Saved data entries:

===

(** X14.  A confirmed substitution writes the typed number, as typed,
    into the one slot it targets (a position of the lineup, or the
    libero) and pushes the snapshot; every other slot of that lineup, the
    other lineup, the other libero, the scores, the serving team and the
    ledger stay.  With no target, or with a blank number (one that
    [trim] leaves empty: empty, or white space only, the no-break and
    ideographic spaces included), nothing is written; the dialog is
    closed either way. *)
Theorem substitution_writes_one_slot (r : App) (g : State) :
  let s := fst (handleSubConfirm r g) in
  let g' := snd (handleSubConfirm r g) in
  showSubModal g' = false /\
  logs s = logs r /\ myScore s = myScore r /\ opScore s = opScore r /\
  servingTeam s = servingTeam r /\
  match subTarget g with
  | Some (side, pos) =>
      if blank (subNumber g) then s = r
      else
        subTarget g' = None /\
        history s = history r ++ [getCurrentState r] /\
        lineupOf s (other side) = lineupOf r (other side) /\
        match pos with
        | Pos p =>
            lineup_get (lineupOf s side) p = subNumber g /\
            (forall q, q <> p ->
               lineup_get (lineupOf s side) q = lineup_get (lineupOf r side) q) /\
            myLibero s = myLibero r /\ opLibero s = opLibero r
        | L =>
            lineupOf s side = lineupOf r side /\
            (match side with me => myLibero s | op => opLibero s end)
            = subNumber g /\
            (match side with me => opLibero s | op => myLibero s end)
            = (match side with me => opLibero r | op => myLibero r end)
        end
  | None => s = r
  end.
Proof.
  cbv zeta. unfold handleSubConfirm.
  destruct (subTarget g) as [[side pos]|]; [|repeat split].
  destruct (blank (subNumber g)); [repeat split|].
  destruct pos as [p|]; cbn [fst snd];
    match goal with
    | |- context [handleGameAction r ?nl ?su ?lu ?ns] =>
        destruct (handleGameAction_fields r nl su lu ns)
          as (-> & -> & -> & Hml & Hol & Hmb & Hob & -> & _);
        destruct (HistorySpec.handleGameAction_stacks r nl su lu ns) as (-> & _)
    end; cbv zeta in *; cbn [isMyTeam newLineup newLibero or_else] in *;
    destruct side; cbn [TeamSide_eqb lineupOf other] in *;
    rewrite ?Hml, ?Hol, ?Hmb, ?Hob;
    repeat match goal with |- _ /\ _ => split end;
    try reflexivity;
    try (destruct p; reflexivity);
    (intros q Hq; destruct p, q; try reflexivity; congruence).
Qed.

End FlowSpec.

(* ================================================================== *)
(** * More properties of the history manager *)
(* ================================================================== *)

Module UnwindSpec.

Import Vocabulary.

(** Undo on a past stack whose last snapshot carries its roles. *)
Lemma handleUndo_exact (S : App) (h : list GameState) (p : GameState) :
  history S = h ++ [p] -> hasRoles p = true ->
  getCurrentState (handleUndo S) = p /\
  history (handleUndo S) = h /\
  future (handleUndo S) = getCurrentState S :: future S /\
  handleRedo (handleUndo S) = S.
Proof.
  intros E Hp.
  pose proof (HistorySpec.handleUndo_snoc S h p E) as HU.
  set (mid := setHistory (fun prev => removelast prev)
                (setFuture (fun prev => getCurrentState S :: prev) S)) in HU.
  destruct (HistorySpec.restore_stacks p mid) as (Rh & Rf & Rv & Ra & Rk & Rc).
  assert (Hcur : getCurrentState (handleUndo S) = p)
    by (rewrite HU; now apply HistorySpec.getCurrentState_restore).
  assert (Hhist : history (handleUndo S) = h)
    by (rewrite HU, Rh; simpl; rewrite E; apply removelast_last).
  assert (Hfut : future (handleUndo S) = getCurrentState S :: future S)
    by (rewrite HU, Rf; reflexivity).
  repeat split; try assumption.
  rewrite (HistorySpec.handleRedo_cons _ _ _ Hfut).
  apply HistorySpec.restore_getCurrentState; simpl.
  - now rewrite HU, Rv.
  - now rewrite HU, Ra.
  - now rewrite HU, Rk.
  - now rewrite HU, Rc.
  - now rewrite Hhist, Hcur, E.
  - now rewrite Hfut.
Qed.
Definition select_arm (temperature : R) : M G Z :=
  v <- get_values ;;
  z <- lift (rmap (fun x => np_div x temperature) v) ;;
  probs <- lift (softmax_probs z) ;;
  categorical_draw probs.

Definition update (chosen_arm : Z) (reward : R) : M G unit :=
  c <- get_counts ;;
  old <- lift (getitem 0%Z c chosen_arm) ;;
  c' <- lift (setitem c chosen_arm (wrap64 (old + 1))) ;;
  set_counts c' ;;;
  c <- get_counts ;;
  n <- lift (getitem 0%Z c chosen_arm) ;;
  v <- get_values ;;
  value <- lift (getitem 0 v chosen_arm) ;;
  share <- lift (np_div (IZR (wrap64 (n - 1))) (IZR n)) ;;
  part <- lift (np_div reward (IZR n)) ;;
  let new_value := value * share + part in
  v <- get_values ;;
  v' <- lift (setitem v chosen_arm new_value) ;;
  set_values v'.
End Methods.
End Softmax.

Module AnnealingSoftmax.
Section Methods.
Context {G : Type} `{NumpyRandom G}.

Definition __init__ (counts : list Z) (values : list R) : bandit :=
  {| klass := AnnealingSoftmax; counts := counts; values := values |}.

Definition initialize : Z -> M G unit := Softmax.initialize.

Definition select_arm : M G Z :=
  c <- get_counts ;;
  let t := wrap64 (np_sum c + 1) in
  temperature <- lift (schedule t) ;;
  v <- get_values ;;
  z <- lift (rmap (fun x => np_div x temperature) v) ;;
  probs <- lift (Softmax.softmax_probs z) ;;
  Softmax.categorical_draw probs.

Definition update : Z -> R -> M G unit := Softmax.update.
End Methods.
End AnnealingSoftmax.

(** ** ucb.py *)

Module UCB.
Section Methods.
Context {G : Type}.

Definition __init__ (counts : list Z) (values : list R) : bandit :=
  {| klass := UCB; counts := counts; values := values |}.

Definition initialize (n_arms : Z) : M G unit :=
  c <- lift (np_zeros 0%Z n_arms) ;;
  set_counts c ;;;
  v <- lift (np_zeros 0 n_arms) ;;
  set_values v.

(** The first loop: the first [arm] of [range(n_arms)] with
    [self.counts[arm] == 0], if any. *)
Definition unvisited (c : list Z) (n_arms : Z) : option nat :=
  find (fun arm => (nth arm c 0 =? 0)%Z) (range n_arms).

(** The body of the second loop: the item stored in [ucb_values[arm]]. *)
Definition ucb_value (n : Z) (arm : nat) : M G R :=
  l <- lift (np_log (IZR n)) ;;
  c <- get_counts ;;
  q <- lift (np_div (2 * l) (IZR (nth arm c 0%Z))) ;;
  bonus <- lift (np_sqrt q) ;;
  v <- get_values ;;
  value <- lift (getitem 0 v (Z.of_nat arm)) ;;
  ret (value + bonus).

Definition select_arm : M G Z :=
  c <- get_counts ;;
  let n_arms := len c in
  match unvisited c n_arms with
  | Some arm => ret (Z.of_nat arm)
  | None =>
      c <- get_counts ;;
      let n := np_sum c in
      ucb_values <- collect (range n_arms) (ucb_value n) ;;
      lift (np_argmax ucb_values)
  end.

===

• [Exercise]:
Print exactly the lines above, between the one holding "lineup_get (lineupOf s side) q" and the one holding "future (handleUndo S) = getCurrentState S :: future S /\", inclusive, and nothing besides.

• [Response to this task]:
               lineup_get (lineupOf s side) q = lineup_get (lineupOf r side) q) /\
            myLibero s = myLibero r /\ opLibero s = opLibero r
        | L =>
            lineupOf s side = lineupOf r side /\
            (match side with me => myLibero s | op => opLibero s end)
            = subNumber g /\
            (match side with me => opLibero s | op => myLibero s end)
            = (match side with me => opLibero r | op => myLibero r end)
        end
  | None => s = r
  end.
Proof.
  cbv zeta. unfold handleSubConfirm.
  destruct (subTarget g) as [[side pos]|]; [|repeat split].
  destruct (blank (subNumber g)); [repeat split|].
  destruct pos as [p|]; cbn [fst snd];
    match goal with
    | |- context [handleGameAction r ?nl ?su ?lu ?ns] =>
        destruct (handleGameAction_fields r nl su lu ns)
          as (-> & -> & -> & Hml & Hol & Hmb & Hob & -> & _);
        destruct (HistorySpec.handleGameAction_stacks r nl su lu ns) as (-> & _)
    end; cbv zeta in *; cbn [isMyTeam newLineup newLibero or_else] in *;
    destruct side; cbn [TeamSide_eqb lineupOf other] in *;
    rewrite ?Hml, ?Hol, ?Hmb, ?Hob;
    repeat match goal with |- _ /\ _ => split end;
    try reflexivity;
    try (destruct p; reflexivity);
    (intros q Hq; destruct p, q; try reflexivity; congruence).
Qed.

End FlowSpec.

(* ================================================================== *)
(** * More properties of the history manager *)
(* ================================================================== *)

Module UnwindSpec.

Import Vocabulary.

(** Undo on a past stack whose last snapshot carries its roles. *)
Lemma handleUndo_exact (S : App) (h : list GameState) (p : GameState) :
  history S = h ++ [p] -> hasRoles p = true ->
  getCurrentState (handleUndo S) = p /\
  history (handleUndo S) = h /\
  future (handleUndo S) = getCurrentState S :: future S /\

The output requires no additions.